(** Words *)
Definition skips (space : bool) (c : Z) : bool := if space then is_space c else negb (is_space c).
Lemma drop_while_app p l : ∃ l', l = l' ++ drop_while p l.
Proof. induction l as [|c l [l' IH]]; [by exists []|]. cbn [drop_while]. destruct (p c); [exists (c :: l'); cbn; by rewrite <-IH|by exists []]. Qed.
Lemma back_while_run space l : ∀ t, back_while space (length l) (l ++ t) = Some (length (drop_while (skips space) (rev l))).
Proof.
  induction l as [|c l IH] using rev_ind; intros t; [done|]. rewrite length_app, rev_app_distr. cbn [length rev app drop_while]. rewrite Nat.add_1_r. cbn [back_while]. rewrite <-app_assoc. cbn [app].
  rewrite list_lookup_middle by done. cbn [mbind option_bind]. specialize (IH (c :: t)). unfold skips at 1, is_space. destruct (bool_decide (c = 32)), space; cbn [negb]; try (exact IH); cbn [length]; by rewrite length_rev.
Qed.
Lemma forth_while_run space m : ∀ a t, forth_while space (length m) (Z.of_nat (length a)) (a ++ m ++ t) = Some (Z.of_nat (length a + length m - length (drop_while (skips space) m))).
Proof.
  induction m as [|c m IH]; intros a t; cbn [length forth_while drop_while app]; [do 2 f_equal; lia|]. rewrite zlookup_mid by done. cbn [mbind option_bind].
  assert (forth_while space (length m) (Z.of_nat (length a) + 1) (a ++ c :: m ++ t) = Some (Z.of_nat (length a + S (length m) - length (drop_while (skips space) m)))) as IH'.
  { specialize (IH (a ++ [c]) t). rewrite length_app, <-app_assoc in IH. cbn [length app] in IH. rewrite Nat2Z.inj_add in IH. change (Z.of_nat 1) with 1 in IH. rewrite IH. do 2 f_equal. lia. }
  unfold skips at 1, is_space at 1 2. destruct (bool_decide (c = 32)), space; cbn [negb]; try (by rewrite IH'); cbn [length]; do 2 f_equal; lia.
Qed.

Lemma ctrl_left_ok : refines lap_ctrl_left doc_ctrl_left.
Proof.
  intros s d H. pose proof H as (A & r & B & R & Ha). unfold lap_ctrl_left, doc_ctrl_left. rewrite (ra_x _ _ _ _ _ _ Ha). destruct (left_of d) as [|c0 l0] eqn:E; [by apply end_above_ok|].
  replace (0 <? _) with true by (symmetry; apply Z.ltb_lt; cbn; lia). rewrite <-E. destruct (rep_row _ _ _ _ _ _ Ha) as (Er & _). rewrite Er, Nat2Z.id. cbn [mbind option_bind].
  destruct (ra_row _ _ _ _ _ _ Ha) as [_ [_ [rest ->]]]. rewrite <-!app_assoc, back_while_run. cbn [mbind option_bind]. destruct (drop_while_app (skips true) (rev (left_of d))) as [l1 E1].
  set (w := drop_while (skips true) (rev (left_of d))) in *. assert (left_of d = rev w ++ rev l1) as El by (by rewrite <-rev_app_distr, <-E1, rev_involutive).
  replace (left_of d ++ right_of d ++ 0 :: rest) with (rev w ++ rev l1 ++ right_of d ++ 0 :: rest) by (by rewrite (app_assoc (rev w)), <-El).
  rewrite <-(length_rev w), back_while_run, rev_involutive. cbn [mbind option_bind]. eexists. split; [done|].
  destruct (drop_while_app (skips false) w) as [l2 E2]. eapply doc_move; [exact Ha|]. change (drop_while (λ c, negb (is_space c)) (drop_while is_space (rev (left_of d)))) with (drop_while (skips false) w).
  unfold doc_len. rewrite El, !length_app, !length_rev. apply (f_equal length) in E2. rewrite length_app in E2. lia.
Qed.
Lemma ctrl_right_ok : refines lap_ctrl_right doc_ctrl_right.
Proof.
  intros s d H. pose proof H as (A & r & B & R & Ha). unfold lap_ctrl_right, doc_ctrl_right. destruct (rep_row _ _ _ _ _ _ Ha) as (Er & El & _). rewrite Er. cbn [mbind option_bind]. rewrite El. cbn [mbind option_bind].
  rewrite (ra_x _ _ _ _ _ _ Ha). unfold doc_len. rewrite length_app. destruct (right_of d) as [|c0 l0] eqn:E; [cbn [length]; rewrite Nat.add_0_r, Z.ltb_irrefl; by apply start_below_ok|]. rewrite <-E.
  replace (_ <? _) with true by (symmetry; apply Z.ltb_lt; rewrite E; cbn; lia). destruct (ra_row _ _ _ _ _ _ Ha) as [_ [_ [rest ->]]].
  replace (Z.to_nat (Z.of_nat (length (left_of d) + length (right_of d)) - Z.of_nat (length (left_of d)))) with (length (right_of d)) by lia.
  rewrite <-!app_assoc, forth_while_run. cbn [mbind option_bind]. destruct (drop_while_app (skips false) (right_of d)) as [l1 E1]. set (w := drop_while (skips false) (right_of d)) in *.
  assert (length (right_of d) = length l1 + length w)%nat as L1 by (by rewrite E1 at 1; rewrite length_app).
  replace (length (left_of d) + length (right_of d) - length w)%nat with (length (left_of d ++ l1)) by (rewrite length_app; lia).
  replace (Z.to_nat (_ - Z.of_nat (length (left_of d ++ l1)))) with (length w) by (rewrite length_app; lia).
  replace (left_of d ++ right_of d ++ 0 :: rest) with ((left_of d ++ l1) ++ w ++ 0 :: rest) by (rewrite <-app_assoc, (app_assoc l1), <-E1; done). rewrite forth_while_run. cbn [mbind option_bind].
  eexists. split; [done|]. change (drop_while is_space (drop_while (λ c, negb (is_space c)) (right_of d))) with (drop_while (skips true) w). destruct (drop_while_app (skips true) w) as [l2 E2].
  replace (length (left_of d ++ l1) + length w)%nat with (length (left_of d) + length (right_of d))%nat by (rewrite length_app; lia).
  eapply doc_move; [exact Ha|]. unfold doc_len. rewrite length_app. lia.
Qed.

(** ** Editing *)

Lemma backspace_in_line A r B R s d a c : rep_at A r B R s d → left_of d = a ++ [c] → ∃ s', lap_backspace s = Some s' ∧ rep s' (Doc (above d) a (right_of d) (below d)).
Proof.
  intros H E. destruct (rep_row _ _ _ _ _ _ H) as (Er & El & [N _]). unfold lap_backspace. rewrite (ra_x _ _ _ _ _ _ H), E, length_app. cbn [length].
  replace (0 <? _) with true by (symmetry; apply Z.ltb_lt; lia). rewrite Er. cbn [mbind option_bind]. rewrite El. cbn [mbind option_bind].
  destruct (ra_row _ _ _ _ _ _ H) as [Lr [_ [rest Hr]]]. rewrite E in Hr, N. unfold doc_len. rewrite E, !length_app. cbn [length].
  replace (Z.to_nat _) with (length (right_of d ++ [0])) by (rewrite length_app; cbn; lia). replace (Z.of_nat (length a + 1) - 1) with (Z.of_nat (length a)) by lia.
  destruct (close_gap_run (right_of d ++ [0]) a c rest) as [z Ez]. replace r with (a ++ c :: (right_of d ++ [0]) ++ rest) by (rewrite Hr, <-!app_assoc; done). rewrite Ez. cbn [mbind option_bind].
  destruct (rep_set_row A r B R s d (a ++ (right_of d ++ [0]) ++ z :: rest) a (right_of d) (Z.of_nat (length a)) H) as (s' & -> & Hs & Ey); [|done|].
  - split; [rewrite Hr in Lr; clear - Lr; len_lia|]. rewrite !not_elem_app in *. split; [rewrite not_elem_app; tauto|]. exists (z :: rest). by rewrite <-!app_assoc.
  - cbn [mbind option_bind]. eexists. split; [done|]. rewrite <-Ey. unfold rep. eauto.
Qed.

═══

Description of the task: Reproduce verbatim only this range: the first line of the material through the line that contains "Lemma drop_while_app p", inclusive.

Result of this exercise:
(** Words *)
Definition skips (space : bool) (c : Z) : bool := if space then is_space c else negb (is_space c).
Lemma drop_while_app p l : ∃ l', l = l' ++ drop_while p l.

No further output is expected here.